(Beginning of Information)
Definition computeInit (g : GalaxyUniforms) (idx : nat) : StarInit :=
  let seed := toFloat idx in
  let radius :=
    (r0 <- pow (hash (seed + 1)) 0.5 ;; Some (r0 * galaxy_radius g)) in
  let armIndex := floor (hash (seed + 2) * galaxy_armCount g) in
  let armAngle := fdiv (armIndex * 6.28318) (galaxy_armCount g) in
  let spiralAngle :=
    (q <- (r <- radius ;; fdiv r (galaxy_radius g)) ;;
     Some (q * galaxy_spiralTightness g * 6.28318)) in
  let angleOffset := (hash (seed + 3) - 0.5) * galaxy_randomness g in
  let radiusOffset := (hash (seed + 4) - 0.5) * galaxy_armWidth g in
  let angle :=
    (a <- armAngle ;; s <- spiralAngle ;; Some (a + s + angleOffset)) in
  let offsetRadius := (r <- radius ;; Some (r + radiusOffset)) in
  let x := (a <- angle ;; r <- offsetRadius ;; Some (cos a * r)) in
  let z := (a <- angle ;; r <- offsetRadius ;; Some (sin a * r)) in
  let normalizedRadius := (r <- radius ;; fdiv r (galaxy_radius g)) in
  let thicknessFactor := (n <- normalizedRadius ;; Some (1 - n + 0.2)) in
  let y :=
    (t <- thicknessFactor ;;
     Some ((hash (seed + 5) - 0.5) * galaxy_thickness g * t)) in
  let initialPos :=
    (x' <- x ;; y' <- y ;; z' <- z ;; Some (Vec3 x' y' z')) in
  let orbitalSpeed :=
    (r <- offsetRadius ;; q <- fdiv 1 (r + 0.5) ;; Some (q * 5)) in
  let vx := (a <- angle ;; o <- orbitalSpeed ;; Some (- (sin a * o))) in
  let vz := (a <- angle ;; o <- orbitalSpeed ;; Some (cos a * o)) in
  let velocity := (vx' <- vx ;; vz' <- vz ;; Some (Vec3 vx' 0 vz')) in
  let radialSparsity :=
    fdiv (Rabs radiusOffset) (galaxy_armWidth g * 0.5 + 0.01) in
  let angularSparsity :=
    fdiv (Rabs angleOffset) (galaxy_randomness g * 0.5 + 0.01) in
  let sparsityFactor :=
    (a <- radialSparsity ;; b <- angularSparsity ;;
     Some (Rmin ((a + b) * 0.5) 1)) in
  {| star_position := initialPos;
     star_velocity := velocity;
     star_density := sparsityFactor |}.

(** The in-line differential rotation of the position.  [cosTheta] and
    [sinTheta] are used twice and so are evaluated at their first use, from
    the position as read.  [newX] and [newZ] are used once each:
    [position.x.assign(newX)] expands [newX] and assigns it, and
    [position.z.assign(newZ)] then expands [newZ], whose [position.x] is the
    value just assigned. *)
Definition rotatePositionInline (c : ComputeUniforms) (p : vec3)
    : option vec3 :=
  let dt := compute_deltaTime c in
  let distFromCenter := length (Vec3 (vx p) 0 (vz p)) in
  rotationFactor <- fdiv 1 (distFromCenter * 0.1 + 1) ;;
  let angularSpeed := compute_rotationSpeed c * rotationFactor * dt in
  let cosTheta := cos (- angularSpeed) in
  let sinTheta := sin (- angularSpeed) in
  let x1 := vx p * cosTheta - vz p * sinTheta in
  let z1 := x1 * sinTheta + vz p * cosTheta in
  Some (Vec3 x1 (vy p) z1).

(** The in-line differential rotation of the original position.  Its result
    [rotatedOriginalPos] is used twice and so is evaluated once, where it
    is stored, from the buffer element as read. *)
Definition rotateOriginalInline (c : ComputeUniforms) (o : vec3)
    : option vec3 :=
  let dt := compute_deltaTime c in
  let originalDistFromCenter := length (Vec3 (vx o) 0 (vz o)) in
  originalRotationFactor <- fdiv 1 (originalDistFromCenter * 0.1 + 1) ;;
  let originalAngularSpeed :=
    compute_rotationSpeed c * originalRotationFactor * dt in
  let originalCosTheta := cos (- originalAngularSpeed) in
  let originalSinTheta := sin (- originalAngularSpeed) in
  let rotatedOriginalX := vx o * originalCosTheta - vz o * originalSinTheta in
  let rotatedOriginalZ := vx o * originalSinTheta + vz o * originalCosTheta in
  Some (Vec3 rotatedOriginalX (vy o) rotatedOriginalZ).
(End of Information)
(Beginning of Information)
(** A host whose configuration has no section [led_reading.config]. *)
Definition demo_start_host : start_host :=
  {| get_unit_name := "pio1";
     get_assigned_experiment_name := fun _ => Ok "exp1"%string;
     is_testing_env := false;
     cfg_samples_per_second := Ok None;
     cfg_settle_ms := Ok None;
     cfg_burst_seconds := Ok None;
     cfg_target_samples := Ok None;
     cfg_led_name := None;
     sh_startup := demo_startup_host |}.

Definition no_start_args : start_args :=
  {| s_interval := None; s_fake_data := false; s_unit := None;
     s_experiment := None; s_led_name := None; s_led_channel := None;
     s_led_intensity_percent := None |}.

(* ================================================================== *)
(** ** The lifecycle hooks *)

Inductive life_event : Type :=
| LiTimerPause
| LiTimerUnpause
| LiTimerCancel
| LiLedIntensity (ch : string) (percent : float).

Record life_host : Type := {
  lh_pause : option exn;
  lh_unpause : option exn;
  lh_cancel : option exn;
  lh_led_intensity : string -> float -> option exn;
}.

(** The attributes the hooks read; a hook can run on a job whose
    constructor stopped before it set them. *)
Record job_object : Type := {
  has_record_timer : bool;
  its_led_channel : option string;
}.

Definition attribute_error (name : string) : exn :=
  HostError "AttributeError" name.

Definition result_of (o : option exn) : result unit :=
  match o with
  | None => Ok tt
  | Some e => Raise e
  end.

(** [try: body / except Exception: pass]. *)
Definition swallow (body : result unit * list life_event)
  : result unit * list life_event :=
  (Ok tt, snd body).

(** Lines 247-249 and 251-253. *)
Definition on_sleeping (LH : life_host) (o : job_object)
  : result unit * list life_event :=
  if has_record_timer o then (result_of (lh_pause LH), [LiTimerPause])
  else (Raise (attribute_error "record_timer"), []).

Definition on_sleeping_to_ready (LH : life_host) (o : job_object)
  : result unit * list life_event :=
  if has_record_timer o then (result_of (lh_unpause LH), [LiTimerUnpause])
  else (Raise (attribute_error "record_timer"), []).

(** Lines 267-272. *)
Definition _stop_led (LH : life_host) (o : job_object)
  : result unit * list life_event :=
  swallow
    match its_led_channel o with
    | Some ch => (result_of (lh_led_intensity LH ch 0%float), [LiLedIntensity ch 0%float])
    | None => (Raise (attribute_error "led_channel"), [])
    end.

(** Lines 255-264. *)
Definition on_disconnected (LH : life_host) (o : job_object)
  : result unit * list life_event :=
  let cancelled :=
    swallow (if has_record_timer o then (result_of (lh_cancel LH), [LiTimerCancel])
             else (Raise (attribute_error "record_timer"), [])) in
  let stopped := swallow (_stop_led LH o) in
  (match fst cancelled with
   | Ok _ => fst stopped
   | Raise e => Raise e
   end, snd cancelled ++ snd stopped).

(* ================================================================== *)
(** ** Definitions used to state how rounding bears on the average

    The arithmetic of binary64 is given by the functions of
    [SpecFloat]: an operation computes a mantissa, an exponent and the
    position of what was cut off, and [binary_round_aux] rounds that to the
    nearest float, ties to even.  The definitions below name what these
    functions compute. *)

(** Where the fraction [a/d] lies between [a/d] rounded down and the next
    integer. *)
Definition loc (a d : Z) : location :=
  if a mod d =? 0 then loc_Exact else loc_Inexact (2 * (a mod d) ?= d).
(End of Information)
(Beginning of Information)
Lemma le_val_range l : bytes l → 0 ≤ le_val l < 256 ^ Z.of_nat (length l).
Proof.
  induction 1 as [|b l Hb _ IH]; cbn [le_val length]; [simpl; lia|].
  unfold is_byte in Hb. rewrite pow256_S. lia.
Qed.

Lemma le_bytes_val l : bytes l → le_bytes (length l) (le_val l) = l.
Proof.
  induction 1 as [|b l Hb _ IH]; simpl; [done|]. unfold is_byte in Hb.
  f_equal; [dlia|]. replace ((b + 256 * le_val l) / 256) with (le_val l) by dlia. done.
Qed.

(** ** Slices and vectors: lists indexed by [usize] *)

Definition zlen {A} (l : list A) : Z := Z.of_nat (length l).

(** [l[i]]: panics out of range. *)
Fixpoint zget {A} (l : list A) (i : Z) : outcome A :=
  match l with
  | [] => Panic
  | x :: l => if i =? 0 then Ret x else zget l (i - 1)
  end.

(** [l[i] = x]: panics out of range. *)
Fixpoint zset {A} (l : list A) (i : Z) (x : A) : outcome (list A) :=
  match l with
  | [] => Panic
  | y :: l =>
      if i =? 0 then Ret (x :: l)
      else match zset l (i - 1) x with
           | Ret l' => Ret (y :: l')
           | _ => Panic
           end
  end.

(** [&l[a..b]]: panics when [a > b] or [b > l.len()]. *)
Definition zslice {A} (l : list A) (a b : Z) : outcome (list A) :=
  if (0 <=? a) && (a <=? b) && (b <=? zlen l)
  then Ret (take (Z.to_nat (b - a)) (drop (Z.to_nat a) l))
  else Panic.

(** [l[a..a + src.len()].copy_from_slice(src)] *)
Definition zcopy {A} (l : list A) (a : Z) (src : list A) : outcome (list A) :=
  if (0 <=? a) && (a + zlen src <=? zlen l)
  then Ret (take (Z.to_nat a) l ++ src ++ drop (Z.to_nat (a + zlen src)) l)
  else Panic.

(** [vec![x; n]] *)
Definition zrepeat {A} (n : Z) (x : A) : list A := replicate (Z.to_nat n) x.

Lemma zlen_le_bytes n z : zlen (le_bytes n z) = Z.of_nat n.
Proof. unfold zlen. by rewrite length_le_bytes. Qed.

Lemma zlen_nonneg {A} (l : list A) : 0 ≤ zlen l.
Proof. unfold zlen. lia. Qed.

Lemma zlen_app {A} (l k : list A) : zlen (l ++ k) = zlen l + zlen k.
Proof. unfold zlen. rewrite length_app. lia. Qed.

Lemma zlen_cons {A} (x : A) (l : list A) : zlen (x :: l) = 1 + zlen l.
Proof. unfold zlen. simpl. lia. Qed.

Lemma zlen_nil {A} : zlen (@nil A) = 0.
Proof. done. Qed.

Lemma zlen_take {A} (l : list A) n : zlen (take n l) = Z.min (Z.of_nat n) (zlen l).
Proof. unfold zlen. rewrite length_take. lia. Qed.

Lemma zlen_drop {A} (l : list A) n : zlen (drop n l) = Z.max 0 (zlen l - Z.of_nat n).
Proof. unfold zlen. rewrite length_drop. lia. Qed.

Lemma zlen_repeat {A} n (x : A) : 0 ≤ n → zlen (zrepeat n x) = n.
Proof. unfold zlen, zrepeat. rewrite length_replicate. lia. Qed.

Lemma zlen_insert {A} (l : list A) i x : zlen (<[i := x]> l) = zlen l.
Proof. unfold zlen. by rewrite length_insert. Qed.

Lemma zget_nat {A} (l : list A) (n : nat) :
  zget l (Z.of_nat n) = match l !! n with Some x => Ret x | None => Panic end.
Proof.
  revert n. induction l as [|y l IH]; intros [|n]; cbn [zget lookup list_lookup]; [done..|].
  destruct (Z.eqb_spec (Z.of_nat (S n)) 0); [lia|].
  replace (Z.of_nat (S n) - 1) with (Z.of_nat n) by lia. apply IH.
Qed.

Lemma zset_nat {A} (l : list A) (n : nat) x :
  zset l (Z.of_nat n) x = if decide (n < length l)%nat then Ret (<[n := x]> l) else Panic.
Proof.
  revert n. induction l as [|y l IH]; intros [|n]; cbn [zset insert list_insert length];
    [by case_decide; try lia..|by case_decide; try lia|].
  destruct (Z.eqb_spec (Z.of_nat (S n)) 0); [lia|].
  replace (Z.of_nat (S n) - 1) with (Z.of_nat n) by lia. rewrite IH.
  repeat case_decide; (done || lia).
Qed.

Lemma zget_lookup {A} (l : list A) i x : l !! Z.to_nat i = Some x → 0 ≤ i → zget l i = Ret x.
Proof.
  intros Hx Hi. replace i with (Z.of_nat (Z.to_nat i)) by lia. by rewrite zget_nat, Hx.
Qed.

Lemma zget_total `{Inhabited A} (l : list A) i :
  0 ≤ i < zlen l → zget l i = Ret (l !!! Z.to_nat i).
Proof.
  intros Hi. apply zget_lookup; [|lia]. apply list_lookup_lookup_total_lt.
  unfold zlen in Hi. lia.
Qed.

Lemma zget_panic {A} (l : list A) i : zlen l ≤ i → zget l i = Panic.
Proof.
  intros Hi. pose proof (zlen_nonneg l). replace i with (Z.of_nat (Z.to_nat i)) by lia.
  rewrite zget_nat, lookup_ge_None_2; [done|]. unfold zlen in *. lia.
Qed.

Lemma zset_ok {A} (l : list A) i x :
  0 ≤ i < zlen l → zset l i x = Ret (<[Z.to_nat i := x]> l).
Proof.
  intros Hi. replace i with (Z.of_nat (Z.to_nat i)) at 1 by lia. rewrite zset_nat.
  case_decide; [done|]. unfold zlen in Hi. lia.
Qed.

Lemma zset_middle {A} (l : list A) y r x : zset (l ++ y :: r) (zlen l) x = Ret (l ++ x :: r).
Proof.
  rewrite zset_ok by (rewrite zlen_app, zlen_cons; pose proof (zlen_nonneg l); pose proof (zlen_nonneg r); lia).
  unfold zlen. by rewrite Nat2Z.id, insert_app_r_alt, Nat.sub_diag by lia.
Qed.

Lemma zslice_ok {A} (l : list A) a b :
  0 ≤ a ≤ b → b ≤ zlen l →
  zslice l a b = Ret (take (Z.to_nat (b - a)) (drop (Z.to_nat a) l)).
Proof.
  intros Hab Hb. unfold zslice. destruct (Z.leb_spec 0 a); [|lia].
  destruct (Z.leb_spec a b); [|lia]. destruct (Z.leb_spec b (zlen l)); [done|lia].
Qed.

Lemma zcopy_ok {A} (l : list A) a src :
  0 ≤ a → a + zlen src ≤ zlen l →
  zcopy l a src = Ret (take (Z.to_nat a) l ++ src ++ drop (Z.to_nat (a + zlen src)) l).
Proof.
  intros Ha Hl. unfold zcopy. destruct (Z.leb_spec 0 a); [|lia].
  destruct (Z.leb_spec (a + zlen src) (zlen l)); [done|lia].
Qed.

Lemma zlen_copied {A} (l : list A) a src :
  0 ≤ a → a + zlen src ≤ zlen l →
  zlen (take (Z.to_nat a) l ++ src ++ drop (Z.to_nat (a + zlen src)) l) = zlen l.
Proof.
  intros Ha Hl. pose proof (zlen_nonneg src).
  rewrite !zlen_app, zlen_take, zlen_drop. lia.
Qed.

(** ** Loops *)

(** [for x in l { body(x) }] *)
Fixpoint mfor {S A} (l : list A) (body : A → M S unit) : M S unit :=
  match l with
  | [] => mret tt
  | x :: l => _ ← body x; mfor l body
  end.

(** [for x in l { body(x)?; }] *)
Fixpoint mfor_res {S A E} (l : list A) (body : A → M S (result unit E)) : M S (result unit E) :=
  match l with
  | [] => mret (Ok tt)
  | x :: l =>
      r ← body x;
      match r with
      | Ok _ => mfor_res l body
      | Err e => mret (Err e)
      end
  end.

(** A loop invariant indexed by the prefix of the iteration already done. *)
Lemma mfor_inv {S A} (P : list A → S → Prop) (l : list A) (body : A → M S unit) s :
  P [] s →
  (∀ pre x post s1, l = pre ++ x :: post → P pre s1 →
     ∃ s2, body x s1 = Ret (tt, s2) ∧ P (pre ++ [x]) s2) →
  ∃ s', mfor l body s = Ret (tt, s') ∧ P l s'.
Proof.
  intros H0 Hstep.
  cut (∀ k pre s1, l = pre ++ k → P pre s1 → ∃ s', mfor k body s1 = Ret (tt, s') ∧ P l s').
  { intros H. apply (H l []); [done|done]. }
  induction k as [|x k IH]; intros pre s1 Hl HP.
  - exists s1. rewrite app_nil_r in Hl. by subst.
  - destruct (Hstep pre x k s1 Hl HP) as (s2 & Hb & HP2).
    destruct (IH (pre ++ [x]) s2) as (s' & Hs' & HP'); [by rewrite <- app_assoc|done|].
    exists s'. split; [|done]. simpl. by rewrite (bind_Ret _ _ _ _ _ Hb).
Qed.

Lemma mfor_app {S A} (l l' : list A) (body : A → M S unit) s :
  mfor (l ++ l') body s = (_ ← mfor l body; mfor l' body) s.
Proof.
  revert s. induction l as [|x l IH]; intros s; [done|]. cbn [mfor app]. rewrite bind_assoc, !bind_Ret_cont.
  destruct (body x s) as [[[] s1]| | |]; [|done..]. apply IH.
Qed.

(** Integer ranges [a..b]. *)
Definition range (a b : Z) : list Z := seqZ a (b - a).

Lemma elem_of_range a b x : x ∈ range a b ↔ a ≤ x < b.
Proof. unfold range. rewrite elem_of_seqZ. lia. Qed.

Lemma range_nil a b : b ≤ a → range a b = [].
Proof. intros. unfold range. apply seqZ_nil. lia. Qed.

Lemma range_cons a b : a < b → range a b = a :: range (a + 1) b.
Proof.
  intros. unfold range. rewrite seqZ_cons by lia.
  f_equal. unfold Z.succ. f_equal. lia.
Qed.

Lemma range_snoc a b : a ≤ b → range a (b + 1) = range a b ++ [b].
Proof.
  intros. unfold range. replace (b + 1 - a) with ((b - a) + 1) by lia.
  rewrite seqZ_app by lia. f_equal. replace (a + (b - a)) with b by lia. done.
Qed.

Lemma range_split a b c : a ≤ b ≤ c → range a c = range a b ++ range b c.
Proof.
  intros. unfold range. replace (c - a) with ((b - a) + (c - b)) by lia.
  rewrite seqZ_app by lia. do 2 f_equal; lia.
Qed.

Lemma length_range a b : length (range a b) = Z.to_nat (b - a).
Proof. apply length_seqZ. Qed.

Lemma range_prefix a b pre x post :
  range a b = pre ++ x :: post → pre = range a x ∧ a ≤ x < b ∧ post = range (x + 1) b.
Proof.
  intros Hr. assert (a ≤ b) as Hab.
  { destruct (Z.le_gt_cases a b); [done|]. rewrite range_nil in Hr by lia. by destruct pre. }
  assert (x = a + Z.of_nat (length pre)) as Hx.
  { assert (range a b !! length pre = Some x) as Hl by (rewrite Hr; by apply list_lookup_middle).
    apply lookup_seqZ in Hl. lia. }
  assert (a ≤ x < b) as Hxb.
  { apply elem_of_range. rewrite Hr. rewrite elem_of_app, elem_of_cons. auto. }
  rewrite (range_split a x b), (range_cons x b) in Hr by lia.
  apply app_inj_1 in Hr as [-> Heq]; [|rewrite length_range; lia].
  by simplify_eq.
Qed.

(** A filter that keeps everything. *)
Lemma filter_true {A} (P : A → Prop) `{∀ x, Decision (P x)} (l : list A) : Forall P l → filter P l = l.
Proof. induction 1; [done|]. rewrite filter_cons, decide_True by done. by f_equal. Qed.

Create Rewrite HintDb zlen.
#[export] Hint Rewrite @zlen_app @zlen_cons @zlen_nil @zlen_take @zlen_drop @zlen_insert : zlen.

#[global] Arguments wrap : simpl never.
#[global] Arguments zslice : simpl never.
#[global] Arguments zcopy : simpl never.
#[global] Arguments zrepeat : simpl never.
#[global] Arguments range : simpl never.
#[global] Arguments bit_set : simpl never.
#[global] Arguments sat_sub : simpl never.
(End of Information)
Take exactly the lines from the one containing "Definition computeInit (g" through the one containing "[position.x.assign(newX)] expands [newX]" in the data above, and output them with nothing added.

Answer area:
Definition computeInit (g : GalaxyUniforms) (idx : nat) : StarInit :=
  let seed := toFloat idx in
  let radius :=
    (r0 <- pow (hash (seed + 1)) 0.5 ;; Some (r0 * galaxy_radius g)) in
  let armIndex := floor (hash (seed + 2) * galaxy_armCount g) in
  let armAngle := fdiv (armIndex * 6.28318) (galaxy_armCount g) in
  let spiralAngle :=
    (q <- (r <- radius ;; fdiv r (galaxy_radius g)) ;;
     Some (q * galaxy_spiralTightness g * 6.28318)) in
  let angleOffset := (hash (seed + 3) - 0.5) * galaxy_randomness g in
  let radiusOffset := (hash (seed + 4) - 0.5) * galaxy_armWidth g in
  let angle :=
    (a <- armAngle ;; s <- spiralAngle ;; Some (a + s + angleOffset)) in
  let offsetRadius := (r <- radius ;; Some (r + radiusOffset)) in
  let x := (a <- angle ;; r <- offsetRadius ;; Some (cos a * r)) in
  let z := (a <- angle ;; r <- offsetRadius ;; Some (sin a * r)) in
  let normalizedRadius := (r <- radius ;; fdiv r (galaxy_radius g)) in
  let thicknessFactor := (n <- normalizedRadius ;; Some (1 - n + 0.2)) in
  let y :=
    (t <- thicknessFactor ;;
     Some ((hash (seed + 5) - 0.5) * galaxy_thickness g * t)) in
  let initialPos :=
    (x' <- x ;; y' <- y ;; z' <- z ;; Some (Vec3 x' y' z')) in
  let orbitalSpeed :=
    (r <- offsetRadius ;; q <- fdiv 1 (r + 0.5) ;; Some (q * 5)) in
  let vx := (a <- angle ;; o <- orbitalSpeed ;; Some (- (sin a * o))) in
  let vz := (a <- angle ;; o <- orbitalSpeed ;; Some (cos a * o)) in
  let velocity := (vx' <- vx ;; vz' <- vz ;; Some (Vec3 vx' 0 vz')) in
  let radialSparsity :=
    fdiv (Rabs radiusOffset) (galaxy_armWidth g * 0.5 + 0.01) in
  let angularSparsity :=
    fdiv (Rabs angleOffset) (galaxy_randomness g * 0.5 + 0.01) in
  let sparsityFactor :=
    (a <- radialSparsity ;; b <- angularSparsity ;;
     Some (Rmin ((a + b) * 0.5) 1)) in
  {| star_position := initialPos;
     star_velocity := velocity;
     star_density := sparsityFactor |}.

(** The in-line differential rotation of the position.  [cosTheta] and
    [sinTheta] are used twice and so are evaluated at their first use, from
    the position as read.  [newX] and [newZ] are used once each:
    [position.x.assign(newX)] expands [newX] and assigns it, and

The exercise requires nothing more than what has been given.